**Exercise requirements:**
If a line in the records below contains "edestruct", copy that line.

[Start of section]

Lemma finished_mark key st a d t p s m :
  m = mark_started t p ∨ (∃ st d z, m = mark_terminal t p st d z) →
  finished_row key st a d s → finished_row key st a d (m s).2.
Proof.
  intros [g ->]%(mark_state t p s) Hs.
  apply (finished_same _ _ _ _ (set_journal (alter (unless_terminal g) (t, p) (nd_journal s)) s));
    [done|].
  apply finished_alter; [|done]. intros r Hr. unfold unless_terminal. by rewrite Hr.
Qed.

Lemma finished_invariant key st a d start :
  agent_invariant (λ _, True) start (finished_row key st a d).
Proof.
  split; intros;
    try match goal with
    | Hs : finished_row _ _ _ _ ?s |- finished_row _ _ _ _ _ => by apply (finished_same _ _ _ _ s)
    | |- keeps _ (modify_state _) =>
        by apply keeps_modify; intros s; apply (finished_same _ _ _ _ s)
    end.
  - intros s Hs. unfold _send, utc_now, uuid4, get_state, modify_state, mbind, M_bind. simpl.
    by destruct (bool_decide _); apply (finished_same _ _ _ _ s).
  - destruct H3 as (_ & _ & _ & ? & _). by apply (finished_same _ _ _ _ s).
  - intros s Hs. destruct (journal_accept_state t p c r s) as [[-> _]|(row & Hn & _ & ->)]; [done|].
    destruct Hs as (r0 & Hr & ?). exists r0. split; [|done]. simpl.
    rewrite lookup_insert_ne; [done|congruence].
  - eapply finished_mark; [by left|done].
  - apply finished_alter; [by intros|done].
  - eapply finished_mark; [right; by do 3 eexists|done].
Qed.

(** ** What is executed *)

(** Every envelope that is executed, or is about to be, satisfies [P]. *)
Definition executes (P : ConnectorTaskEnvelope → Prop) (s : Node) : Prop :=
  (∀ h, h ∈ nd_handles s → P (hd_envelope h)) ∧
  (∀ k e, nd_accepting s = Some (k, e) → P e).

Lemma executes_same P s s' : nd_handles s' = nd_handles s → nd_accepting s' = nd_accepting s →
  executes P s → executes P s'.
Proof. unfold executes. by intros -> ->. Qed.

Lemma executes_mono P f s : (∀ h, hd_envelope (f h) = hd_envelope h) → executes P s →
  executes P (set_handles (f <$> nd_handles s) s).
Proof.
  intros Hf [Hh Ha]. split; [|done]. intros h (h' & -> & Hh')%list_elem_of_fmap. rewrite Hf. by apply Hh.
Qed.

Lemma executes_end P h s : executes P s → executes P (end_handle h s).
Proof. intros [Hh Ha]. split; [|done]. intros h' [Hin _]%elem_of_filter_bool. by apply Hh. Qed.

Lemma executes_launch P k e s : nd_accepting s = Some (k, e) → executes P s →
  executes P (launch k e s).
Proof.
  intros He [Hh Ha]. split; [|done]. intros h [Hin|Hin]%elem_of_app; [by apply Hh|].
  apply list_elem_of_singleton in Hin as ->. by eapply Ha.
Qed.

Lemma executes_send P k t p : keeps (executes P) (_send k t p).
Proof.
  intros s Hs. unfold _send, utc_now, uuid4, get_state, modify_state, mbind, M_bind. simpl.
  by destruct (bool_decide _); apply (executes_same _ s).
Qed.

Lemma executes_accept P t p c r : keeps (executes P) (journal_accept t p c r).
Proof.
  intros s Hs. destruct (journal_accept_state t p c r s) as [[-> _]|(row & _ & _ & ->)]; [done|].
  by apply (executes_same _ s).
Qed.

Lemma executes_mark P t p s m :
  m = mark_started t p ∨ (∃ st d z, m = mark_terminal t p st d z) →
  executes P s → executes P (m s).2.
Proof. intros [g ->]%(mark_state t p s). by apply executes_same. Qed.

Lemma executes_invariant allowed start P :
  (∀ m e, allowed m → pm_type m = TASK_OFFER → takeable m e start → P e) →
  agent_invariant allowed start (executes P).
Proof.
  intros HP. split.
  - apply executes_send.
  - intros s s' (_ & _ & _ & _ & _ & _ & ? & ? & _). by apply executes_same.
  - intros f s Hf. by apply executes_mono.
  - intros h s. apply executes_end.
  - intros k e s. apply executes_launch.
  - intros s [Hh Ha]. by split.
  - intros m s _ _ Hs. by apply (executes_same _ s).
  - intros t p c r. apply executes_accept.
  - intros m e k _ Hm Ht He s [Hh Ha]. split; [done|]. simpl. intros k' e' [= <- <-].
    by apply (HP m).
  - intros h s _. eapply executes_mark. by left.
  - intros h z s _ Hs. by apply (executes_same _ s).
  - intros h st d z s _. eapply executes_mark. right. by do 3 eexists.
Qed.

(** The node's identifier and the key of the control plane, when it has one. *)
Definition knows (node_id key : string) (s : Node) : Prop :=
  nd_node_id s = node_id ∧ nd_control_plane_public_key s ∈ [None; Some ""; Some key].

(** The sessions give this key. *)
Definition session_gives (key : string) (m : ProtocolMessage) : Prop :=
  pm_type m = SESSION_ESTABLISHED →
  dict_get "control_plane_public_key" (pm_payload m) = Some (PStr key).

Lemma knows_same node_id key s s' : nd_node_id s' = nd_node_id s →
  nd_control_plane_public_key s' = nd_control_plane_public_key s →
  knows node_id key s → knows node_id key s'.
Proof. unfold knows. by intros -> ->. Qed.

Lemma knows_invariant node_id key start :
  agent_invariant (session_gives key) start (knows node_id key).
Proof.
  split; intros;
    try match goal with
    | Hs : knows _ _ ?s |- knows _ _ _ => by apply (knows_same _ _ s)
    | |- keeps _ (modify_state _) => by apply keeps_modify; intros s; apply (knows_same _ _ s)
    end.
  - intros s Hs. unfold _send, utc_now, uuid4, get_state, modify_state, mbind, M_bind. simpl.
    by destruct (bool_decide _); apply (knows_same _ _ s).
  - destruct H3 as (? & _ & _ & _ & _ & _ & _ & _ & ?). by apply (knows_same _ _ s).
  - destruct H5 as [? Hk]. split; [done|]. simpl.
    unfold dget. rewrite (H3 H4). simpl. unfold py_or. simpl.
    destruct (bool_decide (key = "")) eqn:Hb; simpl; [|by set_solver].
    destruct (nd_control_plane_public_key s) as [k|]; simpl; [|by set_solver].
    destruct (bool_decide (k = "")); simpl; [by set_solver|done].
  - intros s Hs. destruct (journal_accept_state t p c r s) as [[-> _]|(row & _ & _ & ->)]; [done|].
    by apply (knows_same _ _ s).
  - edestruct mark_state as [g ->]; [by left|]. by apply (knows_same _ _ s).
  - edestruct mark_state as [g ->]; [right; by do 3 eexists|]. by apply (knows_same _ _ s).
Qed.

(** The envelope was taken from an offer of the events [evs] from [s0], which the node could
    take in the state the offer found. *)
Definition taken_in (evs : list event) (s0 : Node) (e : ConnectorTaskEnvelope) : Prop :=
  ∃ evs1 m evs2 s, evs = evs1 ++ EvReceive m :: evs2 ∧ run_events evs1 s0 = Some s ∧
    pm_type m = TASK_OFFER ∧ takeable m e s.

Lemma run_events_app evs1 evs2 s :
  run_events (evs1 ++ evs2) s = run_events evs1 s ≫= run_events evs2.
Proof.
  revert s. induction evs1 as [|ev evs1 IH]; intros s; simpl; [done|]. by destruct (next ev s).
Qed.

[End of section]

**Result of the task:**
  - edestruct mark_state as [g ->]; [by left|]. by apply (knows_same _ _ s).
  - edestruct mark_state as [g ->]; [right; by do 3 eexists|]. by apply (knows_same _ _ s).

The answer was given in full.